9. « Boîtes », Accra – Forrest Walker
photographe de rue américain Forrest Walker Cette image capture un moment touchant de la vie dans la capitale ghanéenne. Le cadrage, d'une grande finesse, allie la curiosité juvénile à la géométrie structurée et graphique de la ville, grâce à l'imposant mur jaune qui attire le regard du sujet. Si, au premier abord, on pourrait se croire dans n'importe quelle ville d'Afrique de l'Ouest, la palette vibrante – le vert et l'or de l'architecture associés à la petite cabine en bois à l'arrière-plan qui encadre la silhouette et arbore les couleurs du drapeau national – ancre subtilement cette rencontre spontanée au Ghana.

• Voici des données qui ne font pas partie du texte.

(** * obsidian-movie-db: the crawl-and-format pipeline of [src/main.ts]

    A shallow embedding of the [MoviePlugin] class: the query builder
    [getUrl], the metadata fetcher [crawlMovie], the trailer fetcher
    [getTrailerOnYoutube], the template [formatter] and the orchestrator
    [crawlAndAdd], followed by the properties of the specification that
    concern them.

    Conventions of the embedding.
    - A JavaScript string is a list of characters ([jsstring]); a character
      is a code unit below 256, so [\s] and [\d] are the Latin-1 part of the
      JavaScript classes.  String literals are Rocq strings coerced to lists.
    - The object parsed from a JSON response is a [record]: its own
      enumerable properties in [for ... in] order, all string valued.
    - A JavaScript number is [NaN] or an integer ([number]); this is exact
      for integers of absolute value below 2^53.
    - [async] methods are computations in a monad [M] over a log of the
      host calls performed (notices, requests, vault writes), which end in
      [Return] or in an uncaught exception [Throw]. *)

From Stdlib Require Import Ascii String ZArith Lia Bool Arith List.
From Stdlib Require Import DecimalString.
Import ListNotations.

Definition jsstring := list ascii.

Coercion list_ascii_of_string : string >-> list.

Open Scope string_scope.
Open Scope list_scope.
Open Scope nat_scope.

(** ** Characters and character classes *)

Module Char.

Definition code (c : ascii) : nat := nat_of_ascii c.

(** [\d] *)
Definition is_digit (c : ascii) : bool :=
  (48 <=? code c) && (code c <=? 57).

(** [\s]: WhiteSpace and LineTerminator code units below 256
    (TAB, LF, VT, FF, CR, SP, NBSP). *)
Definition is_space (c : ascii) : bool :=
  existsb (Nat.eqb (code c)) [9; 10; 11; 12; 13; 32; 160].

Definition dquote : ascii := "034"%char.
Definition backslash : ascii := "092"%char.

(** The character class of the regex in [crawlMovie]: slash, backslash,
    question mark, percent, star, colon, bar, double quote, angle
    brackets. *)
Definition illegal : list ascii :=
  ["/"; backslash; "?"; "%"; "*"; ":"; "|"; dquote; "<"; ">"]%char.

Definition is_illegal (c : ascii) : bool := existsb (Ascii.eqb c) illegal.

Definition is_brace (c : ascii) : bool :=
  Ascii.eqb c "{" || Ascii.eqb c "}".

End Char.

(** ** Strings: the part of [String.prototype] the plugin uses *)

Module Str.

Fixpoint eqb (a b : jsstring) : bool :=
  match a, b with
  | [], [] => true
  | c :: a', d :: b' => Ascii.eqb c d && eqb a' b'
  | _, _ => false
  end.

(** Truthiness of a string: the empty string is the only falsy one. *)
Definition truthy (s : jsstring) : bool :=
  match s with [] => false | _ :: _ => true end.

Fixpoint starts_with (p s : jsstring) : bool :=
  match p, s with
  | [], _ => true
  | _ :: _, [] => false
  | c :: p', d :: s' => Ascii.eqb c d && starts_with p' s'
  end.

(** [s.indexOf(p)], returned as the text before the first occurrence of
    [p] and the text after it. *)
Fixpoint find_first (p s : jsstring) : option (jsstring * jsstring) :=
  if starts_with p s then Some ([], skipn (length p) s)
  else match s with
       | [] => None
       | c :: s' =>
           match find_first p s' with
           | Some (before, after) => Some (c :: before, after)
           | None => None
           end
       end.

(** GetSubstitution (ECMA-262, 22.1.3.19.1) for a match without capture
    groups: [$$] is a dollar sign, [$&] the matched text, [$`] the text
    before the match, [$'] the text after it; any other [$] stands for
    itself. *)
Fixpoint GetSubstitution (matched before after template : jsstring)
  : jsstring :=
  match template with
  | [] => []
  | c :: rest =>
      if Ascii.eqb c "$" then
        match rest with
        | [] => [c]
        | d :: rest' =>
            if Ascii.eqb d "$" then
              "$"%char :: GetSubstitution matched before after rest'
            else if Ascii.eqb d "&" then
              matched ++ GetSubstitution matched before after rest'
            else if Ascii.eqb d "`" then
              before ++ GetSubstitution matched before after rest'
            else if Ascii.eqb d "'" then
              after ++ GetSubstitution matched before after rest'
            else c :: GetSubstitution matched before after rest
        end
      else c :: GetSubstitution matched before after rest
  end.

(** [s.replace(p, v)] for a string pattern [p]: the first occurrence
    only, the replacement text expanded by [GetSubstitution]. *)
Definition replace (p v s : jsstring) : jsstring :=
  match find_first p s with
  | Some (before, after) =>
      before ++ GetSubstitution p before after v ++ after
  | None => s
  end.

(** [s.split(" ")[0]] *)
Fixpoint first_word (s : jsstring) : jsstring :=
  match s with
  | [] => []
  | c :: s' => if Ascii.eqb c " " then [] else c :: first_word s'
  end.

(** [s] occurs in [t]. *)
Definition occurs (s t : jsstring) : Prop :=
  exists before after, t = before ++ s ++ after.

(** [p] does not occur in [s] at an offset below [n]. *)
Definition absent_before (p s : jsstring) (n : nat) : Prop :=
  forall k, k < n -> starts_with p (skipn k s) = false.


End Str.

(** ** Regular expressions: the fragment used by [getUrl] and [crawlMovie] *)

Module Regex.

Inductive regex : Type :=
| Cls (p : ascii -> bool)      (* one character of a class *)
| Seq (r1 r2 : regex)
| Plus (p : ascii -> bool)     (* [p+], greedy *)
| Eos                          (* [$] *)
| Cap (r : regex).             (* a capture group *)

Definition Chr (c : ascii) : regex := Cls (Ascii.eqb c).
Arguments Chr c%_char.

(** [rs] in sequence, then [last]. *)
Fixpoint seq (rs : list regex) (last : regex) : regex :=
  match rs with
  | [] => last
  | r :: rs' => Seq r (seq rs' last)
  end.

10. Sans titre, 1958 – Todd Webb
Photographe américain Todd Webb Il était reconnu pour son style documentaire patient et direct, utilisant une mise au point précise et une grande clarté pour saisir l'essence de la vie quotidienne. En 1958, il tourna son regard vers un continent en transition, mandaté par les Nations Unies pour documenter une région à l'aube de l'indépendance. Des décennies plus tard, une collection exceptionnelle de plus de 2 000 diapositives Kodachrome a été redécouverte dans cinq malles oubliées, révélant Webb comme un maître pionnier de la couleur, bien avant que celle-ci ne soit largement reconnue. De cette collection perdue, cette image saisissante immortalise une file de pêcheurs ghanéens tirant de lourds filets sur le rivage, témoignant discrètement du quotidien immuable des communautés côtières du pays, un quotidien qui reste étonnamment similaire aujourd'hui.
– Lisez notre profil de Todd Webb ici.